Here I am, a teenage werewolf working in an occult bookstore in the Village,
she thought. She did not really consider herself a werewolf—the term carried a negative connotation among her people—but she was a Wolf, and she belonged to the Greater Pack of New York City.

Now she watched her other customer, a tall man wearing a long coat and a knit cap. He seemed determined to examine every book in the store.

Rhonda glimpsed her reflection in the convex mirror mounted high in one corner to help catch shoplifters. She wore her dark hair short, like a boy, but her slender neck and angular shoulders were decidedly feminine. Her mother told her she was too skinny, but she was perfectly happy with her pixie-like body, which was just her human shell after all. Unfortunately, living in the city rarely afforded her the
opportunity to assume her Wolf Shape. She wore a navy-blue hoodie over a black T-shirt and tight, faded jeans tucked into short boots.

Jason pressed his feet along the outside of the ladder and slid down it to the scuffed wooden floor like a sailor on a ship. Wearing loose-fitting carpenter's pants and a New York Giants football jersey, he came behind the counter and retrieved the bathroom key, which was secured to a wooden block so it wouldn't get lost.

Rhonda felt his free hand slide around her waist. His touch sent a tremor of excitement through her body, but she swatted his hand away. They stood the same height, and when she looked at him, she saw straight into his brown eyes. She had to admit her heart skipped a beat as he grinned at her. They had not had sex yet. Wolves mated for life, and they agreed they were too young to make that commitment, but they had pleased each other in other ways.

“You want to see a movie tonight?” Jason said.

“What movie?”

“I don't know …”

Rhonda smiled.
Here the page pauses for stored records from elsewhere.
(* ===== verification/Sqs.v ===== *)
(** * The promises of the SQS sender

    The theorems about [Send] of the SQS provider: what it confirms, what it poisons, what it
    requests and in which order, when it may report success, how many requests are in flight, given
    how channels work; and the contract [Provider] the relay relies on. *)
From Stdlib Require Import Floats.SpecFloat.
From S2P Require Import Prelude GoErrors Config Values Conc Provider SqsOptions SqsSender SqsSafety SqsClient Samples.
Local Open Scope go_scope.

(** ** Slots *)

(** The weight of an action: a slot taken from the semaphore [sem] counts 1, a request in flight -b. *)
Definition slots (sem : nat) (b : Z) (a : sqs_action) : Z :=
  match projT1 a as c return resp sqs_resp c -> Z with
  | inr (MakeSem _) => fun _ => 0
  | inr (SemAcquire s) => fun r => match r with None => if decide (s = sem) then 1 else 0 | Some _ => 0 end
  | inr (SemRelease s) => fun _ => if decide (s = sem) then -1 else 0
  | inr (BatchCall _ _) => fun _ => - b
  | inr (BatchReturn _ _) => fun _ => b
  | inl _ => fun _ => 0
  end%Z (projT2 a).

(** Slots taken, and requests in flight, after a trace. *)
Definition held (sem : nat) (tr : list sqs_action) : Z := weight (slots sem 0) tr.

Definition flight (a : sqs_action) : Z :=
  match projT1 a with inr (BatchCall _ _) => 1 | inr (BatchReturn _ _) => -1 | _ => 0 end%Z.

Definition in_flight (tr : list sqs_action) : Z := weight flight tr.

Lemma slots_flight sem a : slots sem 1 a = (slots sem 0 a - flight a)%Z.
Proof. destruct a as [[cb|[]] r]; unfold slots, flight; simpl; try destruct r; try case_decide; done. Qed.

Lemma held_in_flight sem tr : weight (slots sem 1) tr = (held sem tr - in_flight tr)%Z.
Proof.
  unfold held, in_flight. induction tr as [|a tr IH]; simpl; [done|].
  rewrite slots_flight. unfold weight in *. lia.
Qed.

Section slots.
Context `{GoRuntime} `{MapRange} (overflow : spec_float -> Z) (callbacks : Callbacks).
Context (sem : nat) (b : Z) (Hb : (0 <= b <= 1)%Z).

Abbreviation calm := (balanced 1 (slots sem b)).

Lemma calm_callback d cb : balanced d (slots sem b) (perform (R := resp sqs_resp) (inl cb) : sqs_prog unit).
Proof. by apply (balanced_perform0 (R := resp sqs_resp) d (slots sem b) (inl cb)). Qed.

Lemma calm_Report d m s : balanced d (slots sem b) (ReportFailure (RX := sqs_resp) callbacks m s).
Proof.
  unfold ReportFailure. destruct (hasLogFailure callbacks); [apply calm_callback|apply balanced_ret].
Qed.

Lemma calm_Progress d : balanced d (slots sem b) (Progress (RX := sqs_resp) callbacks).
Proof.
  unfold Progress. destruct (hasMarkProgress callbacks); [apply calm_callback|apply balanced_ret].
Qed.

Lemma calm_Poison d id reason : balanced d (slots sem b) (AddPoisonID (RX := sqs_resp) id reason).
Proof. apply calm_callback. Qed.

Lemma calm_Confirm d id : balanced d (slots sem b) (AddConfirmedID (RX := sqs_resp) id).
Proof. apply calm_callback. Qed.

Lemma calm_Reject d tgt e f err :
  balanced d (slots sem b) (RejectMalformedOptions (RX := sqs_resp) callbacks tgt e f err).
Proof. apply balanced_bind; [apply calm_Poison|]. intros _. apply calm_Report. Qed.

#[local] Hint Resolve calm_Report calm_Progress calm_Poison calm_Confirm calm_Reject : outbox.

Lemma slots_call queue es r : slots sem b (existT (inr (BatchCall queue es)) r) = (- b)%Z.
Proof. done. Qed.

Lemma slots_return queue es r : slots sem b (existT (inr (BatchReturn queue es)) r) = b.
Proof. done. Qed.

Lemma slots_acquire : slots sem b (existT (inr (SemAcquire sem)) None) = 1%Z.
Proof. unfold slots. simpl. by rewrite decide_True. Qed.

Lemma slots_release r : slots sem b (existT (inr (SemRelease sem)) r) = (-1)%Z.
Proof. unfold slots. simpl. by rewrite decide_True. Qed.

Lemma exec_call (c : sqs_cmd) tr r : exec (call c) tr r <-> tr = [existT (inr c) r].
Proof. apply (exec_perform (R := resp sqs_resp) (inr c)). Qed.

(** A request: sent from a balance of at least 1, answered before anything else happens. *)
Lemma calm_request {A} queue es (k : error + BatchResponse -> sqs_prog A) :
  (forall r, calm (k r)) ->
  calm (run! call (BatchCall queue es); do! r <- call (BatchReturn queue es); k r).
Proof.
  intros Hk tr a (tr1 & tr2 & [] & -> & ->%exec_call & Hrest)%exec_bind.
  apply exec_bind in Hrest as (tr3 & tr4 & r & -> & ->%exec_call & He).
  destruct (Hk r tr4 a He) as [Hd Hw]. simpl. rewrite slots_call, slots_return, Hw. split; [|lia].
  intros [|x t1] t2 Ht; simplify_eq/=; [lia|]. destruct t1 as [|y t1]; simplify_eq/=.
  { rewrite slots_call. lia. }
  specialize (Hd t1 t2 eq_refl). rewrite slots_call, slots_return. lia.
Qed.

Lemma calm_sendSQSBatch_with iso queue ps :
  (forall ps, calm (iso queue ps)) -> calm (sendSQSBatch_with callbacks iso queue ps).
Proof.
  intros Hiso. destruct ps as [|first rest]; [apply balanced_ret|]. unfold sendSQSBatch_with.
  apply balanced_bind; [|intros r; apply balanced_bind; eauto with outbox].
  apply calm_request. intros [err|r].
  - destruct (isSQSPermanentRequestError err); [destruct rest; [|done]|];
      repeat (apply balanced_bind; [eauto with outbox|intros ?]); eauto with outbox.
  - apply balanced_bind.
    + apply balanced_for_each. intros ? s. apply balanced_bind; eauto with outbox.
    + intros any. apply balanced_for_each. intros [x y] f. unfold report_failure.
      apply balanced_bind; [destruct (SenderFault f)|intros ?]; try apply balanced_bind;
        eauto with outbox.
Qed.

Lemma calm_sendSQSBatch queue ps : calm (sendSQSBatch callbacks queue ps).
Proof.
  apply calm_sendSQSBatch_with. intros ps'. apply balanced_for_each. intros [x y] p.
  apply balanced_bind; [|eauto with outbox]. apply calm_sendSQSBatch_with. eauto with outbox.
Qed.

(** The slot a request needs is held while it is in flight, and is given back. *)
Lemma balanced_sendSQSBatchWithSemaphore queue ps :
  balanced 0 (slots sem b) (sendSQSBatchWithSemaphore callbacks sem queue ps).
Proof.
  intros tr a (tr1 & tr2 & acquired & -> & ->%exec_call & Hrest)%exec_bind.
  destruct acquired as [err|].
  { destruct Hrest as [-> ->]. simpl. split; [|done].
    intros [|x t1] t2 Ht; simplify_eq/=; [done|]. by destruct t1; simplify_eq/=. }
  apply exec_bind in Hrest as (tr3 & tr4 & r & -> & Hbatch & Hrest).
  apply exec_bind in Hrest as (tr5 & tr6 & [] & -> & ->%exec_call & [-> ->]).
  destruct (calm_sendSQSBatch _ _ _ _ Hbatch) as [Hd Hw]. simpl.
  rewrite weight_app, Hw. simpl. rewrite slots_acquire, slots_release. split; [|done].
  intros [|x t1] t2 Ht; [done|]. injection Ht as <- Ht. simpl. rewrite slots_acquire.
  apply app_eq_inv in Ht as [(k & -> & Hk)|(k & -> & Hk)].
  - specialize (Hd _ _ eq_refl). lia.
  - rewrite weight_app, Hw. destruct k as [|y k]; [done|].
    injection Hk as <- Hk. destruct k; [|done]. simpl. rewrite slots_release. done.
Qed.

Lemma calm_collect_some {A B} d (f : A -> sqs_prog (option B)) xs :
  (forall x, balanced d (slots sem b) (f x)) -> balanced d (slots sem b) (collect_some f xs).
Proof.
  intros Hf. apply balanced_for_each. intros acc x. apply balanced_bind; eauto with outbox.
Qed.

Lemma calm_parseSQSCandidate d e : balanced d (slots sem b) (parseSQSCandidate callbacks e).
Proof.
  unfold parseSQSCandidate. destruct (Options_String _ _); [apply balanced_bind|]; eauto with outbox.
Qed.

Lemma calm_prepareSQSEvent d c queue isFIFO :
  balanced d (slots sem b) (prepareSQSEvent overflow callbacks c queue isFIFO).
Proof.
  unfold prepareSQSEvent.
  repeat match goal with
  | |- balanced _ _ (match ?x with inl _ => _ | inr _ => _ end) => destruct x
  | |- balanced _ _ (if ?x then _ else _) => destruct x
  | |- balanced _ _ (bind _ _) => apply balanced_bind; [eauto with outbox|intros []]
  end; eauto with outbox.
Qed.

#[local] Hint Resolve calm_collect_some calm_parseSQSCandidate calm_prepareSQSEvent
  balanced_sendSQSBatchWithSemaphore : outbox.

Lemma balanced_sendSQSQueueEvents q :
  balanced 0 (slots sem b) (sendSQSQueueEvents overflow callbacks sem q).
Proof.
  unfold sendSQSQueueEvents. destruct (validSQSQueueURL _); simpl.
  - apply balanced_bind; [eauto with outbox|]. intros cands.
    destruct (strings_HasSuffix _ _).
    + unfold sendSQSFIFOEvents. destruct (group_by_order fifoGroupID cands) as [groups order].
      apply balanced_RunConcurrent. intros g _. apply balanced_bind.
      * apply balanced_for_loop. intros [] c. apply balanced_bind; [eauto with outbox|].
        intros [p|]; [|apply balanced_ret].
        apply balanced_bind; [eauto with outbox|]. intros [any [err|]]; [apply balanced_ret|].
        destruct any; apply balanced_ret.
      * intros [[]|err]; apply balanced_ret.
    + apply balanced_bind; [eauto with outbox|]. intros prepared.
      apply balanced_RunConcurrent. intros chunk _. apply balanced_bind; eauto with outbox.
  - apply balanced_bind; [|intros []; apply balanced_bind; eauto with outbox].
    apply balanced_for_each. intros [] e. eauto with outbox.
Qed.

Lemma balanced_queues qs : balanced 0 (slots sem b) (RunConcurrent qs (sendSQSQueueEvents overflow callbacks sem)).
Proof. apply balanced_RunConcurrent. intros q _. apply balanced_sendSQSQueueEvents. Qed.

End slots.

#[export] Hint Resolve calm_Report calm_Progress calm_Poison calm_Confirm calm_Reject : outbox.

(** ** Channels

    Buffered channels as Go has them: the capacity of each channel made so far, in the order they
    were made, and the number of elements in it.  A make needs a capacity that is not negative; a
    send waits until there is room, and a receive until there is an element. *)
Definition channels : Type := list (Z * Z).

Definition channel_step (chs : channels) (a : sqs_action) : option channels :=
  match projT1 a as c return resp sqs_resp c -> option channels with
  | inr (MakeSem cap) => fun sem =>
      if (0 <=? cap)%Z && bool_decide (sem = length chs) then Some (chs ++ [(cap, 0%Z)]) else None
  | inr (SemAcquire sem) => fun r =>
      match r, chs !! sem with
      | Some _, _ => Some chs
      | None, Some (cap, n) => if (n <? cap)%Z then Some (<[sem := (cap, (n + 1)%Z)]> chs) else None
      | None, None => None
      end
  | inr (SemRelease sem) => fun _ =>
      match chs !! sem with
      | Some (cap, n) => if (0 <? n)%Z then Some (<[sem := (cap, (n - 1)%Z)]> chs) else None
      | None => None
      end
  | _ => fun _ => Some chs
  end (projT2 a).
Lemma wp_sendPubsubOrderedGroup group h :
  (forall c, c ∈ ordered_group evts group -> known (evt c)) -> settled h ->
  swp h (sendPubsubOrderedGroup callbacks (ordered_group evts group)) (fun h' err =>
    fatal_iff_timeout h h' err
    /\ (err = None -> forall c, c ∈ ordered_group evts group -> resolved h' (ID (evt c)))).
Proof.
  intros Hknown Hsettled. apply wp_bind. apply (wp_for_loop _ _ _ _ (fun done _ h' _ => calm_step h h'
    /\ forall c, c ∈ done -> resolved h' (ID (evt c)))).
  { split; [apply calm_refl|set_solver]. }
  2:{ intros h' [] [Hc Hr]. apply wp_ret. split; [by apply calm_fatal|done]. }
  intros done c rest h1 [] Hsplit [Hc1 Hdone].
  eapply wp_mono.
  { apply (wp_send_ordered_event group done c rest h); [done| |done..]. apply Hknown. rewrite Hsplit. set_solver. }
  intros h2 [[]|err] _ H2; [done|]. apply wp_ret. split; [apply H2|]. intros Hnone. by destruct H2.
Qed.

(** *** Events without an ordering key *)

Definition pending_ok h (pp : pubsubPendingPublish) : Prop :=
  exists e, known e /\ prepared_for e (prepared pp) /\ OrderingKey (message (prepared pp)) = ""
    /\ published (message (prepared pp)) (result pp) ∈ h.

Lemma pending_ok_mono h h' pp : h `sublist_of` h' -> pending_ok h pp -> pending_ok h' pp.
Proof.
  intros Hs (e & He & Hp & Hk & Hpub). exists e. split_and!; [done..|]. by eapply elem_of_sublist.
Qed.

(** A step that may leave messages of [topics] to be flushed. *)
Definition open_step (topics : gmap string unit) (h h' : list pubsub_action) : Prop :=
  exists t, h' = h ++ t /\ (forall a, a ∈ t -> ~ ordered_timeout a)
    /\ forall t1 m res t2, t = t1 ++ published m res :: t2 ->
         flushed (Topic m) ∈ t2 \/ topics !! Topic m = Some tt.

Lemma calm_open topics h1 h2 h3 : open_step topics h1 h2 -> calm_step h2 h3 -> open_step topics h1 h3.
Proof.
  intros (t1 & -> & H1 & O1) (t2 & -> & H2 & S2). exists (t1 ++ t2).
  split_and!; [by rewrite (assoc_L (++))|intros a [?|?]%elem_of_app; auto|].
  intros u1 m res u2 Heq. apply app_eq_inv in Heq as [(k & -> & Heq)|(k & -> & ->)].
  - destruct k as [|x k]; simplify_eq/=; [left; by eapply (S2 [])|].
    destruct (O1 _ _ _ _ eq_refl); [left; set_solver|by right].
  - left. by eapply S2.
Qed.

Lemma open_publish topics h h' m res :
  open_step topics h h' -> open_step (<[Topic m := tt]> topics) h (h' ++ [published m res]).
Proof.
  intros (t & -> & Ht & Ho). exists (t ++ [published m res]). split_and!; [by rewrite (assoc_L (++))| |].
  - intros a [?| ->%list_elem_of_singleton]%elem_of_app; [auto|by intros []].
  - intros t1 m' res' t2 Heq. rewrite lookup_insert. case_decide; [by right|].
    apply app_eq_inv in Heq as [(k & -> & Heq)|(k & -> & Heq)].
    + destruct k as [|x k]; simplify_eq/=. destruct (Ho _ _ _ _ eq_refl); [left; set_solver|by right].
    + exfalso. destruct k as [|x k]; simplify_eq/=. by destruct k.
Qed.

Lemma open_sublist topics h h' : open_step topics h h' -> h `sublist_of` h'.
Proof. intros (t & -> & _). by apply sublist_inserts_r. Qed.
(** The variables before registration: fields of [cfg], and locals. *)
Definition store_of (cfg : appConfig) : store := {|
  strings := fun p => match p with
    | p_EventTable => EventTable cfg | p_EventID => cfgEventID cfg
    | p_EventTimestamp => EventTimestamp cfg | p_EventPayload => EventPayload cfg
    | p_EventTarget => EventTarget cfg | p_EventDestination => EventDestination cfg
    | p_EventOptions => EventOptions cfg | p_DLQTable => DLQTable cfg | p_LogLevel => LogLevel cfg
    | p_LogFormat => LogFormat cfg | p_PGHost => PGHost cfg | p_PGUser => PGUser cfg
    | p_PGPassword => PGPassword cfg | p_PGDatabase => PGDatabase cfg | p_PGSchema => PGSchema cfg
    | p_PGSSLRootCert => PGSSLRootCert cfg | p_DefaultPubSubTopic => DefaultPubSubTopic cfg
    | p_pubsubDestinations => "" | p_PubSubProjectID => PubSubProjectID cfg
    | p_PubSubAPIEndpoint => PubSubAPIEndpoint cfg | p_DefaultSQSQueueURL => DefaultSQSQueueURL cfg
    | p_sqsDestinations => "" | p_SQSAPIEndpoint => SQSAPIEndpoint cfg
    | p_AWSRegion => AWSRegion cfg | p_AWSRoleARN => AWSRoleARN cfg
    | p_AWSRoleSessionName => AWSRoleSessionName cfg
    | p_AWSWebIdentityProvider => AWSWebIdentityProvider cfg
    | p_AWSWebIdentityAudience => AWSWebIdentityAudience cfg | p_PGInitUser => PGInitUser cfg
    | p_PGInitPassword => PGInitPassword cfg | p_producerRoles => ""
    end;
  ints := fun p => match p with
    | p_CollectBatchTarget => CollectBatchTarget cfg | p_publishTimeoutMS => 0%Z
    | p_maxEventAgeMS => 0%Z | p_HealthPort => HealthPort cfg | p_pgQueryTimeoutMS => 0%Z
    end;
  bools := fun p => match p with
    | p_PGSSL => PGSSL cfg | p_PGSSLRejectUnauthorized => PGSSLRejectUnauthorized cfg
    | p_PubSubEnabled => PubSubEnabled cfg | p_SQSEnabled => SQSEnabled cfg | p_apply => false
    end;
  pg_port := PGPort cfg;
|}.
Lemma logger_step_ok overlap l l' last :
  logger_step overlap l l' -> loggers_ok overlap l last -> exists last', loggers_ok overlap l' last'.
Proof.
  intros Hs [Hc Hb Hcl Hi Hr H1]. assert (Hle := intervals_bound _ _ _ _ Hi).
  destruct Hs as [c s cs h r l|o os s cs h r l|g s cs os h r l Hg Hov|g k ks f s cs os h r l Hg|g f delta s s' cs os h r l Hg Hlog];
    simpl in *.
  - exists last. split; simpl; try done. intros k. rewrite app_nil_r in Hcl.
    by rewrite added_app, fmap_app, sum_app, Hcl, added_call_ops, sum_one.
  - exists last. split; simpl; try done.
    + intros k. rewrite value_do_atomic by (rewrite Hc; apply wrap64_in).
      by rewrite Hc, added_app, wrap64_shift, added_one.
    + intros k. rewrite take_app_le by done. rewrite <- Hb. by destruct o.
    + intros k. by rewrite <- (assoc_L (++)).
    + by apply intervals_take.
    + intros g x Hx. apply reader_ok_snoc, (Hr g x Hx).
  - exists last. split; simpl; try done.
    + apply map_Forall_insert_2; [|done]. exists (fun _ => 0%nat). intros k Hk. by destruct k; set_solver.
    + intros Ho. rewrite (Hov Ho). intros g1 g2 [x1 Hx1] [x2 Hx2].
      apply lookup_insert_Some in Hx1 as [[<- _]|[_ ?%lookup_empty_Some]]; [|done].
      by apply lookup_insert_Some in Hx2 as [[<- _]|[_ ?%lookup_empty_Some]].
  - exists last. split; simpl; try done.
    + apply map_Forall_insert_2; [|done]. destruct (Hr g _ Hg) as [m Hm]. exists (<[k := length h]> m).
      intros k' Hk'. unfold load_counter. simpl in *. destruct (decide (k = k')) as [<-|Hne].
      * rewrite !fn_lookup_insert, firstn_all. split_and!; [done|apply Hc|intros _; apply Hle].
      * rewrite !fn_lookup_insert_ne by done. apply Hm. set_solver.
    + intros Ho g1 g2 Hx1 Hx2. apply (H1 Ho); by (apply lookup_insert_is_Some' in Hx1, Hx2; naive_solver).
  - destruct (Hr g _ Hg) as [m Hm]. simpl in Hm.
    assert (Hall : forall k, (m k <= length h)%nat /\ f k = wrap64 (added k (take (m k) h))
      /\ (overlap = false -> (last k <= m k)%nat)) by (intros k; apply Hm, not_elem_of_nil).
    assert (Hv : forall k, counter_value k delta = wrap64 (added k (take (m k) h) - added k (take (last k) h))).
    { intros k. destruct (value_log k _ _ _ _ Hlog) as (-> & _). destruct (Hall k) as (_ & Hf & _).
      by rewrite value_snapshot_of, Hf, Hb, wrap64_sub_wrap. }
    exists m. split; simpl.
    + intros k. by destruct (value_log k _ _ _ _ Hlog) as (_ & -> & _).
    + intros k. destruct (value_log k _ _ _ _ Hlog) as (_ & _ & ->). rewrite value_snapshot_of. apply Hall.
    + done.
    + apply (intervals_snoc _ _ last); [done|apply Hall|done|]. intros Ho k.
      assert (Hlm := proj2 (proj2 (Hall k)) Ho). split; [done|]. by rewrite added_slice.
    + intros g' x [Hne Hx]%lookup_delete_Some. destruct overlap; [|by destruct (Hne (H1 eq_refl g g' ltac:(eauto) ltac:(eauto)))].
      destruct (Hr g' x Hx) as [m' Hm']. exists m'. intros k Hk. by destruct (Hm' k Hk) as (? & ? & _).
    + intros Ho g1 g2 Hx1 Hx2. apply (H1 Ho).
      * destruct Hx1 as [x Hx]. apply lookup_delete_Some in Hx as [_ Hx]. eauto.
      * destruct Hx2 as [x Hx]. apply lookup_delete_Some in Hx as [_ Hx]. eauto.
Qed.

Lemma loggers_reachable overlap now l :
  rtc (logger_step overlap) (starting now) l -> exists last, loggers_ok overlap l last.
Proof.
  intros Hrtc. cut (forall l1, rtc (logger_step overlap) l1 l ->
    (exists last, loggers_ok overlap l1 last) -> exists last, loggers_ok overlap l last).
  { intros Hcut. apply (Hcut _ Hrtc). eexists. apply starting_ok. }
  clear Hrtc. induction 1 as [l|l1 l2 l3 Hs _ IH]; [done|]. intros [last Hok]. apply IH. by eapply logger_step_ok.
Qed.

Lemma intervals_total overlap ops after l k :
  intervals overlap ops after l -> counter_value k (total l) = wrap64 (added k (take (after k) ops)).
Proof.
  induction 1 as [|before after l delta _ IH _ Hv _]; [by destruct k|].
  rewrite total_snoc, value_zip, IH, Hv, wrap64_shift, wrap64_shift_r. f_equal. lia.
Qed.

(** ** Properties *)

(** C39. The interval lines account for the counters, however the readers and the processing
    goroutine interleave.  What the operations add is what the calls are there to count, and each
    counter is what was added to it so far.  The logged deltas are what was added between moments,
    one for each counter and line, and add up to the last logged counters; when the calls do not
    overlap the moments only advance, so the lines are consecutive, non-overlapping intervals.  A call that
    runs alone logs exactly what was added since the last logged moment.  (With overlapping calls
    the moments can go back: [overtaken_interval_is_negative].) *)
Theorem intervalSnapshot_partitions (overlap : bool) (now : Z) (l : loggers) :
  rtc (logger_step overlap) (starting now) l ->
  let ops := performed l in
  (forall k, added k (ops ++ running l) = sum (call_amount k <$> called l))
  /\ (forall k, counter_value k (counters (shared l)) = wrap64 (added k ops))
  /\ exists moment,
       intervals overlap ops moment (logged l)
       /\ total (logged l) = lastLogged (shared l)
       /\ (forall k, counter_value k (lastLogged (shared l)) = wrap64 (added k (take (moment k) ops)))
       /\ exists delta s', intervalSnapshot (Some (shared l)) = (delta, Some s')
            /\ counters s' = counters (shared l) /\ lastLogged s' = counters (shared l)
            /\ forall k, counter_value k delta = wrap64 (added k (drop (moment k) ops)).
Proof.
  intros Hrtc. cbv zeta. destruct (loggers_reachable _ _ _ Hrtc) as [last [Hc Hb Hcl Hi _ _]].
  split_and!; [done..|]. exists last. split_and!; [done| |done|].
  - apply snapshot_eq. intros k. by rewrite (intervals_total _ _ _ _ _ Hi).
  - eexists _, _. split; [reflexivity|]. split_and!; [done|apply snapshot_counters|]. intros k.
    unfold sub. rewrite value_zip, snapshot_counters, Hc, Hb, wrap64_sub_wrap.
    rewrite <- (take_drop (last k) (performed l)) at 1. rewrite added_app. f_equal. lia.
Qed.

(** *** Runs *)

Lemma call_run overlap c s cs h r l :
  rtc (logger_step overlap) (Loggers s cs [] h r l)
    (Loggers (do_all (call_ops c) s) (cs ++ [c]) [] (h ++ call_ops c) r l).
Proof.
  eapply rtc_l; [apply (step_call _ c)|]. generalize (cs ++ [c]) as cs'. generalize (call_ops c) as os. intros os cs'.
  revert s h. induction os as [|o os IH]; intros s h; [rewrite app_nil_r; apply rtc_refl|].
  eapply rtc_l; [apply step_atomic|]. rewrite (app_assoc h [o] os : h ++ o :: os = (h ++ [o]) ++ os). apply IH.
Qed.

Lemma read_run overlap g s cs os h r l :
  r !! g = None -> (overlap = false -> r = ∅) ->
  exists f, rtc (logger_step overlap) (Loggers s cs os h r l) (Loggers s cs os h (<[g := Reader [] f]> r) l)
    /\ snapshot_of f = counters s.
Proof.
  intros Hg Ho. exists (foldl (fun loaded k => load_counter k s loaded) nothing_loaded snapshot_loads).
  split; [|apply snapshot_counters]. eapply rtc_l; [by apply (step_start _ g)|].
  generalize nothing_loaded as f. generalize snapshot_loads as ks. intros ks.
  induction ks as [|k ks IH]; intros f; [apply rtc_refl|].
  eapply rtc_l; [apply (step_load _ g), lookup_insert_eq|]. rewrite insert_insert_eq. apply IH.
Qed.

Lemma interval_run overlap s cs os h l :
  let '(delta, s') := log_interval (counters s) s in
  rtc (logger_step overlap) (Loggers s cs os h no_readers l) (Loggers s' cs os h no_readers (l ++ [delta])).
Proof.
  destruct (log_interval (counters s) s) as [delta s'] eqn:Hlog.
  destruct (read_run overlap 0 s cs os h no_readers l) as (f & Hr & Hf); [done|done|].
  etrans; [exact Hr|]. eapply rtc_l; [apply (step_log _ 0 f); [apply lookup_insert_eq|by rewrite Hf]|].
  rewrite delete_insert_id by done. apply rtc_refl.
Qed.

Definition one_batch : batchStats := BatchStats 3 2 1 0 0 0 0 0 0 0.

Definition one_call : stats_call := CallCommitted one_batch 5.

Definition after_batch : appStats := do_all (call_ops one_call) (newAppStats 0).

Definition flushed : appStats := (log_interval (counters after_batch) after_batch).2.

Definition logged_once : loggers :=
  Loggers flushed [one_call] [] (call_ops one_call) no_readers [(log_interval (counters after_batch) after_batch).1].

(** A batch, and a line that logs it. *)
Lemma intervalSnapshot_partitions_witness :
  total (logged logged_once) = lastLogged (shared logged_once)
  /\ s_sent (total (logged logged_once)) = 2
  /\ exists moment, intervals false (performed logged_once) moment (logged logged_once).
Proof.
  assert (Hrun : rtc (logger_step false) (starting 0) logged_once).
  { etrans; [apply (call_run false one_call)|]. exact (interval_run false after_batch [one_call] [] (call_ops one_call) []). }
  destruct (intervalSnapshot_partitions false 0 logged_once Hrun) as (_ & _ & moment & Hi & Ht & _).
  split_and!; [exact Ht|vm_compute; reflexivity|by exists moment].
Defined.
He never had a movie in mind; he just wanted to spend time with her in the dark. “Sure.”

She watched him hurry to the back of the store, admiring his butt as he unlocked the office door. They intended to go to Europe together, and she accepted the possibility that they might sleep together then, whenever
then
was. She fantasized about seeing him in his Wolf Form.

The customer turned and exited without saying anything. His abrupt departure caused Rhonda to raise one
eyebrow, but she shrugged it off. She had long ago become accustomed to strange behavior from her fellow New Yorkers, especially those humans who frequented Synful Reading. She glanced at the clock beside the register—10:05. Shit, time was crawling.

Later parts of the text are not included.